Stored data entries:

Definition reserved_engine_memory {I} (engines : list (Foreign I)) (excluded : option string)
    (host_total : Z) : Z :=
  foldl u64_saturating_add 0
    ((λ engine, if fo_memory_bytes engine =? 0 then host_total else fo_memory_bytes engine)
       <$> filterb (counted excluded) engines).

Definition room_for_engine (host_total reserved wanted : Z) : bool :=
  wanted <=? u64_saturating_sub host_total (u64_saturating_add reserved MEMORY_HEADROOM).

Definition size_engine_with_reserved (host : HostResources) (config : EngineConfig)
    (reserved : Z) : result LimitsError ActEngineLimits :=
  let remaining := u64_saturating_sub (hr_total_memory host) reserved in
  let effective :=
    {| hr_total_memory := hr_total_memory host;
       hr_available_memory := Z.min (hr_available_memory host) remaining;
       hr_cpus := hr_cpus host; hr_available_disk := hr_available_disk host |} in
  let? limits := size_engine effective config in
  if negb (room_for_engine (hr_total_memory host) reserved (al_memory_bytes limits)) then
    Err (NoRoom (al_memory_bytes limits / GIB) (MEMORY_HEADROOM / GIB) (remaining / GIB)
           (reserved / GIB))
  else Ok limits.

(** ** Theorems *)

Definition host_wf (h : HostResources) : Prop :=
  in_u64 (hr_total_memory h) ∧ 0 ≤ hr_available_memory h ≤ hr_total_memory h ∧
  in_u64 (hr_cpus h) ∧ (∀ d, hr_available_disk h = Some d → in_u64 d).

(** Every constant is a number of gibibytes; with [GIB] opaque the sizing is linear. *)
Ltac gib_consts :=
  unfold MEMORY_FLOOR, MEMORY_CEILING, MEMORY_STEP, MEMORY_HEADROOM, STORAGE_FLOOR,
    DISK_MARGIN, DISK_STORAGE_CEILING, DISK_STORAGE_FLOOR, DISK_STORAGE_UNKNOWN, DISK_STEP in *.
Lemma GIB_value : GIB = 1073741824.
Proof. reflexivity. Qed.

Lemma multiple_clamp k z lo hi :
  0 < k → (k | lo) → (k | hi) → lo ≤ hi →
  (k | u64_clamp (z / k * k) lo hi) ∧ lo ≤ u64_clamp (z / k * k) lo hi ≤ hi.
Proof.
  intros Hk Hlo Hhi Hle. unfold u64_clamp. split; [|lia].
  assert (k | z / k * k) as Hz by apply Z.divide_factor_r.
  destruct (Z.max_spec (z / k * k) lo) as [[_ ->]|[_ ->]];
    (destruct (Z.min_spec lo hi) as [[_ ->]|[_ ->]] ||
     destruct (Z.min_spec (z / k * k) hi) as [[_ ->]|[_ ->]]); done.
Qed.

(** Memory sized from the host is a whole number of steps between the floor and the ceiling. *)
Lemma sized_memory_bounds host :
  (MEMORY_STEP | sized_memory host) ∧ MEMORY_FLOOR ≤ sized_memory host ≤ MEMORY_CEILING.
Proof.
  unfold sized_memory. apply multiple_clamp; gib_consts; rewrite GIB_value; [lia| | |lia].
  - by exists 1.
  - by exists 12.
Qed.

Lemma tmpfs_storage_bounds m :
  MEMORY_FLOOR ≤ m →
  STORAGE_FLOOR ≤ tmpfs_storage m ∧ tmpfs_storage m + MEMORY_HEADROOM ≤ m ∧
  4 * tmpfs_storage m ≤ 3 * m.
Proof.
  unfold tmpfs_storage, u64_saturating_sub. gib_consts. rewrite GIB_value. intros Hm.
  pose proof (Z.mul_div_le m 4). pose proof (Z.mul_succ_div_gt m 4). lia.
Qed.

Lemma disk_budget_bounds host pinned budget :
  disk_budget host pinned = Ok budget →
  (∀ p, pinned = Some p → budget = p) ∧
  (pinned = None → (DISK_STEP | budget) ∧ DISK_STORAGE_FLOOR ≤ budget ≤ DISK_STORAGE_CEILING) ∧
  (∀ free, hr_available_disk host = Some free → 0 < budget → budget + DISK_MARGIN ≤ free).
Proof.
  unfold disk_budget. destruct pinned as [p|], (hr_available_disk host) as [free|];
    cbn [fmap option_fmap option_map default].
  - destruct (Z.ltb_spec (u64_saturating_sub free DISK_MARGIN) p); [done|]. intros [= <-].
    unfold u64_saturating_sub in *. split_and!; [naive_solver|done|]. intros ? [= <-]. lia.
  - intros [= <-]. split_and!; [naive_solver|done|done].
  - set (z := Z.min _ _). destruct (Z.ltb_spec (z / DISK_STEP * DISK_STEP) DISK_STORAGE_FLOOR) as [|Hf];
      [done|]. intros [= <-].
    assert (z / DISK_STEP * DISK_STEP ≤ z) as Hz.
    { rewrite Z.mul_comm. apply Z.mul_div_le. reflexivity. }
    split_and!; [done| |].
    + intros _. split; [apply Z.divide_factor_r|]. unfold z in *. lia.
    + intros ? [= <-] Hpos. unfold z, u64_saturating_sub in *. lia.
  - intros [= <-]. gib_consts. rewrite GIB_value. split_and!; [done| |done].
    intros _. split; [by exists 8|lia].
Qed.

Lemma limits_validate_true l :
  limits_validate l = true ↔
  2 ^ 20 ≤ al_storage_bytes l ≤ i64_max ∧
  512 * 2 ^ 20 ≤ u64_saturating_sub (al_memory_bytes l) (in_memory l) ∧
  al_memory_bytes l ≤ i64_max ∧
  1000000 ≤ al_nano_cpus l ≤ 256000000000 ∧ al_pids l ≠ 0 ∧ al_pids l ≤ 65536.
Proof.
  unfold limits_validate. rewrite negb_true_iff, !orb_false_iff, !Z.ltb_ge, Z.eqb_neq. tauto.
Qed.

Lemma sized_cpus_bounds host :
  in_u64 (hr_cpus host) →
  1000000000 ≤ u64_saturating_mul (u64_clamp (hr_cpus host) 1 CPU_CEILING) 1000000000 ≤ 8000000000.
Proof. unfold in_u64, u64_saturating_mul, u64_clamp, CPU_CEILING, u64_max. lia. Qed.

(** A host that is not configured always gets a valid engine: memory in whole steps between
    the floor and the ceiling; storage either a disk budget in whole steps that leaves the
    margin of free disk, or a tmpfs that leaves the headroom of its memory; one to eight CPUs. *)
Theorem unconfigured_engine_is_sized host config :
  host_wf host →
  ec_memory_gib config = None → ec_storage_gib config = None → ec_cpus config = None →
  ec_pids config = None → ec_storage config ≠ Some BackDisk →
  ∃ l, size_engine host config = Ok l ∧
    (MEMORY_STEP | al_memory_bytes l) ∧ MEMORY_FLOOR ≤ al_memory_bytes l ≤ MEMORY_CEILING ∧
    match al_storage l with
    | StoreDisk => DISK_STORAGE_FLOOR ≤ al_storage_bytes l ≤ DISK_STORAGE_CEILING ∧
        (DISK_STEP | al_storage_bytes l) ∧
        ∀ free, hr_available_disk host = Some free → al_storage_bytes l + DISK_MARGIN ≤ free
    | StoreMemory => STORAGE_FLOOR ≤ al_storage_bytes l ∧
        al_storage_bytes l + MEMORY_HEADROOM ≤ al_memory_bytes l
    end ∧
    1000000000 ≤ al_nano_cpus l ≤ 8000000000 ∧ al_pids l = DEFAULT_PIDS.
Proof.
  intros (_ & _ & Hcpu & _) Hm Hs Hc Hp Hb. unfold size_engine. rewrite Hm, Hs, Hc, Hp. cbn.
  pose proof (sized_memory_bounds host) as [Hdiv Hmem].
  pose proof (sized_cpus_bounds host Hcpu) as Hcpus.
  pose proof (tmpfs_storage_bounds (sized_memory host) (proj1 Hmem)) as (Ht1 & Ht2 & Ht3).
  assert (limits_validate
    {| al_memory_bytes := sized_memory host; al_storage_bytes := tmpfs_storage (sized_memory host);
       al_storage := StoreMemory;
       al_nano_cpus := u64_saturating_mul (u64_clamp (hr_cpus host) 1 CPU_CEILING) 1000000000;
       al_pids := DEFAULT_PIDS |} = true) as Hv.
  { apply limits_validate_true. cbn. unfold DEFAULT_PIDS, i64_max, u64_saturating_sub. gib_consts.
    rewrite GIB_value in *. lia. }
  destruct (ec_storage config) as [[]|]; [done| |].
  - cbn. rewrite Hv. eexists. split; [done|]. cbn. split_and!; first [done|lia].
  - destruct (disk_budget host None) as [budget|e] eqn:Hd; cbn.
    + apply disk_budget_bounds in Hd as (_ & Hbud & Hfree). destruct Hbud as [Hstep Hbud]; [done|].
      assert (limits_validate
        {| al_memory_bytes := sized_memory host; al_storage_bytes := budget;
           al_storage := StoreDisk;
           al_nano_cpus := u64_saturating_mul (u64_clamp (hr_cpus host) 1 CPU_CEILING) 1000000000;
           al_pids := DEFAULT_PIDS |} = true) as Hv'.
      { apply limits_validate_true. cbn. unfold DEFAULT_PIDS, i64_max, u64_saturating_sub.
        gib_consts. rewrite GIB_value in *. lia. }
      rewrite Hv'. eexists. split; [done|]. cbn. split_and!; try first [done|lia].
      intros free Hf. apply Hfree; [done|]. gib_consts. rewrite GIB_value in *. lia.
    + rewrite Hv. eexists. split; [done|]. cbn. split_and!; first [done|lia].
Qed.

◆ **WHAT YOU SHOULD DO**
In the data above, find the line with "destruct (Z.max_spec (z" and the line with "(∀ p, pinned = Some p → budget = p) ∧". Retype both, plus every line between them, exactly.

◆ **THE ANSWER**
  destruct (Z.max_spec (z / k * k) lo) as [[_ ->]|[_ ->]];
    (destruct (Z.min_spec lo hi) as [[_ ->]|[_ ->]] ||
     destruct (Z.min_spec (z / k * k) hi) as [[_ ->]|[_ ->]]); done.
Qed.

(** Memory sized from the host is a whole number of steps between the floor and the ceiling. *)
Lemma sized_memory_bounds host :
  (MEMORY_STEP | sized_memory host) ∧ MEMORY_FLOOR ≤ sized_memory host ≤ MEMORY_CEILING.
Proof.
  unfold sized_memory. apply multiple_clamp; gib_consts; rewrite GIB_value; [lia| | |lia].
  - by exists 1.
  - by exists 12.
Qed.

Lemma tmpfs_storage_bounds m :
  MEMORY_FLOOR ≤ m →
  STORAGE_FLOOR ≤ tmpfs_storage m ∧ tmpfs_storage m + MEMORY_HEADROOM ≤ m ∧
  4 * tmpfs_storage m ≤ 3 * m.
Proof.
  unfold tmpfs_storage, u64_saturating_sub. gib_consts. rewrite GIB_value. intros Hm.
  pose proof (Z.mul_div_le m 4). pose proof (Z.mul_succ_div_gt m 4). lia.
Qed.

Lemma disk_budget_bounds host pinned budget :
  disk_budget host pinned = Ok budget →
  (∀ p, pinned = Some p → budget = p) ∧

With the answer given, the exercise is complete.